Livraisons de ciment en baisse de 15,81% à fin février 2026 selon l’APC
Secteur du ciment au Maroc : livraisons en recul de 15,81% à fin février 2026
Le secteur du ciment recule de 15,81% à fin février 2026 : 2,09 millions de tonnes contre 2,49 millions de tonnes en 2025. Climat, demande et perspectives pour l’industrie.
Le secteur du ciment enregistre un démarrage 2026 morose, avec une baisse nette des livraisons des membres de l’Association Professionnelle des Cimentiers (APC). À la fin février 2026, les volumes distribués totalisent 2,09 millions de tonnes, contre 2,49 millions de tonnes à la même période de 2025, soit un recul de 15,81%. Le retournement affecte les acteurs industriels et la chaîne de valeur du bâtiment, déjà sensibles aux variations saisonnières et à l’évolution de la demande intérieure.
Livraisons en recul à fin février 2026
Le chiffre de 2,09 millions de tonnes matérialise une contraction significative de l’activité commerciale au début de l’année. La baisse de 15,81% reflète une diminution tant des ventes locales que des opérations logistiques liées aux chantiers. Le phénomène intervient alors que les capacités de production installées restent globalement stables, ce qui met la pression sur les taux d’utilisation des usines et sur la rotation des stocks.
Facteurs climatiques et ralentissement de la demande
Le contexte climatique, évoqué par les acteurs du secteur, a pesé sur la reprise des chantiers et sur la cadence des projets de construction. Des conditions météorologiques défavorables retardent les travaux de terrassement et de gros œuvre, réduisant ainsi les besoins immédiats en ciment. En parallèle, la demande domestique montre des signes de ralentissement, liés à une moindre activité du segment résidentiel et à des ajustements temporaires sur certains marchés régionaux.

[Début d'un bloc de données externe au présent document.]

Definition pushed (i : nat) (m : mach) : mach :=
  m <| eflags ::= fun e => Z.ldiff e FL_IF |> <| cpus ::= alter (push_cpu (eflags m)) i |>.

Definition popped (i : nat) (c : cpu) (m : mach) : mach :=
  let m' := m <| cpus ::= alter (fun c => c <| ncli ::= fun n => n - 1 |>) i |> in
  if (ncli c =? 1) && negb (intena c =? 0)
  then m' <| eflags ::= fun e => Z.lor e FL_IF |> else m'.

Lemma push_cpu_apicid e c : apicid (push_cpu e c) = apicid c.
Proof. unfold push_cpu. by split_if. Qed.

Lemma self_pushed i m : self (pushed i m) = self m.
Proof.
  unfold pushed. rewrite self_alter; [done|apply push_cpu_apicid].
Qed.

Lemma if_on_pushed i m : if_on (pushed i m) = false.
Proof. apply if_on_land. Qed.

Lemma pushcli_ret m i : self m = Some i → pushcli m = Ret tt (pushed i m).
Proof.
  intros Hs. destruct (self_lookup _ _ Hs) as [c Hc].
  unfold pushcli, bind at 1, readeflags, gets. simpl.
  unfold bind at 1, cli, modify. simpl.
  set (m1 := mk_mach (Z.ldiff (eflags m) FL_IF) (lapicid m) (ncpu m) (cpus m) (locks m)).
  assert (if_on m1 = false) as Hif by apply if_on_land.
  assert (self m1 = Some i) as Hs1 by done.
  erewrite bind_ret by (by apply mycpu_ret).
  erewrite bind_ret by (unfold cpu_get, try_get; simpl; by rewrite Hc).
  destruct (ncli c =? 0) eqn:Hn; breflect.
  - erewrite bind_ret; [|erewrite bind_ret by (by apply mycpu_ret); reflexivity].
    erewrite bind_ret; [|apply mycpu_ret; [done|by rewrite self_alter]].
    unfold cpu_set, modify, pushed, m1. simpl. do 2 f_equal.
    rewrite list_alter_alter_eq. apply list_alter_ext; [|done].
    intros c' Hc'. rewrite Hc in Hc'. simplify_eq. unfold push_cpu, compose. simpl.
    by rewrite Hn.
  - rewrite (bind_ret _ _ _ tt m1) by done.
    erewrite bind_ret by (by apply mycpu_ret).
    unfold cpu_set, modify, pushed, m1. simpl. do 2 f_equal.
    apply list_alter_ext; [|done].
    intros c' Hc'. rewrite Hc in Hc'. simplify_eq. unfold push_cpu.
    destruct (Z.eqb_spec (ncli c') 0); done.
Qed.

Lemma popcli_ret m i c :
  self m = Some i → if_on m = false → cpus m !! i = Some c → 1 ≤ ncli c →
  popcli m = Ret tt (popped i c m).
Proof.
  intros Hs Hif Hc Hn. unfold popcli, bind at 1, readeflags, gets. simpl.
  pose proof Hif as Hif'. unfold if_on in Hif'. rewrite Hif'.
  erewrite bind_ret by (by apply mycpu_ret).
  set (m1 := m <| cpus ::= alter (fun c => c <| ncli ::= fun n => n - 1 |>) i |>).
  rewrite (bind_ret _ _ _ tt m1) by done.
  assert (cpus m1 !! i = Some (c <| ncli ::= fun n => n - 1 |>)) as Hc1.
  { subst m1. simpl. by rewrite list_lookup_alter_eq, Hc. }
  assert (self m1 = Some i) as Hs1 by (subst m1; rewrite self_alter; done).
  rewrite (bind_ret _ _ _ (c <| ncli ::= fun n => n - 1 |>) m1)
    by (unfold cpu_get, try_get; by rewrite Hc1).
  simpl. split_if; [lia|].
  erewrite bind_ret by (by apply mycpu_ret).
  rewrite (bind_ret _ _ _ (c <| ncli ::= fun n => n - 1 |>) m1)
    by (unfold cpu_get, try_get; by rewrite Hc1).
  simpl. unfold popped. fold m1.
  replace (ncli c - 1 =? 0) with (ncli c =? 1) by (destruct (Z.eqb_spec (ncli c) 1), (Z.eqb_spec (ncli c - 1) 0); lia).
  destruct ((ncli c =? 1) && negb (intena c =? 0)); done.
Qed.

(** The executing processor is CPU [i] with state [c], and interrupts are off
    while [pushcli] calls are outstanding. *)
Record mach_ok (m : mach) (i : nat) (c : cpu) : Prop := {
  ok_self : self m = Some i;
  ok_cpu : cpus m !! i = Some c;
  ok_ncli : 0 ≤ ncli c;
  ok_if : 0 < ncli c → if_on m = false }.
#[export] Hint Resolve ok_self ok_cpu ok_ncli ok_if : xv6.

Definition sync_cpu (e : Z) (c : cpu) : cpu :=
  if ncli c =? 0 then c <| intena := Z.land e FL_IF |> else c.
Definition synced (i : nat) (m : mach) : mach :=
  m <| cpus ::= alter (sync_cpu (eflags m)) i |>.

Lemma ldiff_off e : Z.land e FL_IF = 0 → Z.ldiff e FL_IF = e.
Proof.
  intros H. apply Z.bits_inj'. intros n Hn. rewrite Z.ldiff_spec.
  apply (f_equal (fun z => Z.testbit z n)) in H. rewrite Z.land_spec, Z.bits_0 in H.
  by destruct (Z.testbit e n), (Z.testbit FL_IF n).
Qed.

Lemma FL_IF_bit n : 0 ≤ n → Z.testbit FL_IF n = (n =? 9).
Proof. intros Hn. change FL_IF with (2 ^ 9). rewrite Z.pow2_bits_eqb by lia. apply Z.eqb_sym. Qed.

Lemma lor_ldiff_on e : Z.land e FL_IF ≠ 0 → Z.lor (Z.ldiff e FL_IF) FL_IF = e.
Proof.
  intros H.
  assert (Z.testbit e 9 = true) as H9.
  { destruct (Z.testbit e 9) eqn:E; [done|]. exfalso. apply H, Z.bits_inj'. intros n Hn.
    rewrite Z.land_spec, Z.bits_0, FL_IF_bit by done.
    destruct (Z.eqb_spec n 9) as [->|]; [by rewrite E|by rewrite andb_false_r]. }
  apply Z.bits_inj'. intros n Hn. rewrite Z.lor_spec, Z.ldiff_spec, FL_IF_bit by done.
  destruct (Z.eqb_spec n 9) as [->|]; [by rewrite H9|]. simpl.
  by rewrite andb_true_r, orb_false_r.
Qed.

Lemma mach_ok_pushed m i c :
  mach_ok m i c → mach_ok (pushed i m) i (push_cpu (eflags m) c).
Proof.
  intros [Hs Hc Hn Hif]. split.
  - by rewrite self_pushed.
  - unfold pushed; simpl. by rewrite list_lookup_alter_eq, Hc.
  - unfold push_cpu. split_if; simpl; lia.
  - intros _. apply if_on_pushed.
Qed.

Lemma popped_pushed m i c :
  mach_ok m i c → popped i (push_cpu (eflags m) c) (pushed i m) = synced i m.
Proof.
  intros [Hs Hc Hn Hif]. unfold popped, pushed, synced. simpl.
  rewrite list_alter_alter_eq.
  rewrite (list_alter_ext _ (sync_cpu (eflags m)) _ (cpus m)); [|
    intros [] ?; unfold compose, push_cpu, sync_cpu; simpl; split_if; simpl; f_equal; lia |done].
  unfold push_cpu. destruct (ncli c =? 0) eqn:E; breflect; simpl.
  - rewrite E. simpl. split_if; simpl.
    + f_equal. by apply lor_ldiff_on.
    + f_equal. by apply ldiff_off.
  - replace (ncli c + 1 =? 1) with false by lia. simpl. f_equal.
    apply ldiff_off. assert (if_on m = false) as H by (apply Hif; lia).
    unfold if_on in H. by breflect.
Qed.

Lemma synced_id m i c : mach_ok m i c → 0 < ncli c → synced i m = m.
Proof.
  intros [Hs Hc _ _] Hn. destruct m as [e a n cs ls]. unfold synced. simpl in *. f_equal.
  apply list_eq. intros j. destruct (decide (i = j)) as [<-|Hne].
  - rewrite list_lookup_alter_eq, Hc. simpl. unfold sync_cpu.
    by destruct (Z.eqb_spec (ncli c) 0); [lia|].
  - by rewrite list_lookup_alter_ne.
Qed.

Lemma mach_ok_synced m i c : mach_ok m i c → mach_ok (synced i m) i (sync_cpu (eflags m) c).
Proof.
  intros [Hs Hc Hn Hif]. unfold synced, sync_cpu. split.
  - rewrite self_alter; [done|]. intros c'. by split_if.
  - simpl. by rewrite list_lookup_alter_eq, Hc.
  - by split_if.
  - by split_if.
Qed.

Lemma holding_ret m i c lk l :
  mach_ok m i c → locks m !! lk = Some l →
  holding lk m = Ret (negb (locked l =? 0) && same_cpu (lk_cpu l) i) (synced i m).
Proof.
  intros Hok Hl. pose proof (mach_ok_pushed _ _ _ Hok) as Hok'. unfold holding.
  erewrite bind_ret by (apply pushcli_ret; by eauto with xv6).
  rewrite (bind_ret _ _ _ l (pushed i m)) by (unfold lock_get, try_get; simpl; by rewrite Hl).
  rewrite (bind_ret _ _ _ (negb (locked l =? 0) && same_cpu (lk_cpu l) i) (pushed i m)).
  2:{ destruct (locked l =? 0); [done|]. simpl.
      erewrite bind_ret by (apply mycpu_ret; [apply if_on_pushed|by eauto with xv6]). done. }
  erewrite bind_ret by (eapply popcli_ret; eauto using if_on_pushed with xv6;
    unfold push_cpu; pose proof (ok_ncli _ _ _ Hok); split_if; simpl; lia).
  by rewrite popped_pushed by done.
Qed.

Definition take_lock (i : nat) (l : spinlock) : spinlock := l <| locked := 1 |> <| lk_cpu := Some i |>.
Definition free_lock (l : spinlock) : spinlock := l <| lk_cpu := None |> <| locked := 0 |>.

Definition acquired (i : nat) (lk : Z) (m : mach) : mach :=
  (pushed i m) <| locks ::= alter (take_lock i) lk |>.
Definition released (i : nat) (c : cpu) (lk : Z) (m : mach) : mach :=
  popped i c (m <| locks ::= alter free_lock lk |>).

Lemma acquire_ret `{Fuel} m i c lk l :
  mach_ok m i c → locks m !! lk = Some l → locked l = 0 →
  acquire lk m = Ret tt (acquired i lk m).
Proof.
  intros Hok Hl H0. pose proof (mach_ok_pushed _ _ _ Hok) as Hok'. unfold acquire.
  erewrite bind_ret by (apply pushcli_ret; by eauto with xv6).
  erewrite bind_ret by (eapply holding_ret; eauto; done).
  rewrite H0. simpl. erewrite synced_id; [|done|].
  2:{ unfold push_cpu. pose proof (ok_ncli _ _ _ Hok). split_if; simpl; lia. }
  set (m1 := pushed i m). set (m2 := m1 <| locks ::= alter (fun l => l <| locked := 1 |>) lk |>).
  assert (bind (xchg lk 1) (fun r => ret (negb (r =? 0))) m1 = Ret false m2) as Hx.
  { unfold xchg, bind, lock_get, try_get, lock_set, modify, ret. simpl. rewrite Hl. simpl.
    by rewrite H0. }
  assert (∀ n, while n (bind (xchg lk 1) (fun r => ret (negb (r =? 0)))) (suspend (Spin lk)) m1 = Ret tt m2) as Hw.
  { intros [|n]; simpl; by rewrite (bind_ret _ _ _ _ _ Hx). }
  rewrite (bind_ret _ _ _ _ _ (Hw fuel)).
  erewrite bind_ret by (apply (mycpu_ret m2 i); [apply if_on_pushed|];
    unfold m2, m1; by apply (ok_self _ _ _ Hok')).
  unfold lock_set, modify, acquired, m2, m1. simpl. do 2 f_equal.
  apply map_eq. intros j. rewrite !lookup_alter. repeat case_decide; simplify_eq; [|done].
  by rewrite <- option_fmap_compose.
Qed.

Lemma mach_ok_acquired m i c lk :
  mach_ok m i c → mach_ok (acquired i lk m) i (push_cpu (eflags m) c).
Proof. intros Hok. destruct (mach_ok_pushed _ _ _ Hok) as [Hs Hc Hn Hif]. by split. Qed.

Lemma locks_acquired m i lk l :
  locks m !! lk = Some l → locks (acquired i lk m) !! lk = Some (take_lock i l).
Proof. intros Hl. unfold acquired. simpl. by rewrite lookup_alter_eq, Hl. Qed.

Lemma locks_acquired_ne m i lk lk' : lk ≠ lk' → locks (acquired i lk m) !! lk' = locks m !! lk'.
Proof. intros. unfold acquired. simpl. by rewrite lookup_alter_ne. Qed.

Lemma push_cpu_ncli e c : ncli (push_cpu e c) = ncli c + 1.
Proof. unfold push_cpu. by split_if. Qed.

Conséquences pour la production et la logistique
La contraction des livraisons a des répercussions opérationnelles : diminution des taux de charge dans certaines cimenteries, révision des calendriers de maintenance et adaptation des flux logistiques. Les transporteurs et les plateformes de distribution doivent recalibrer les rotations. Cette situation accroît également la sensibilité aux coûts fixes et peut conduire à des ajustements temporaires des cycles de production pour limiter les pertes opérationnelles.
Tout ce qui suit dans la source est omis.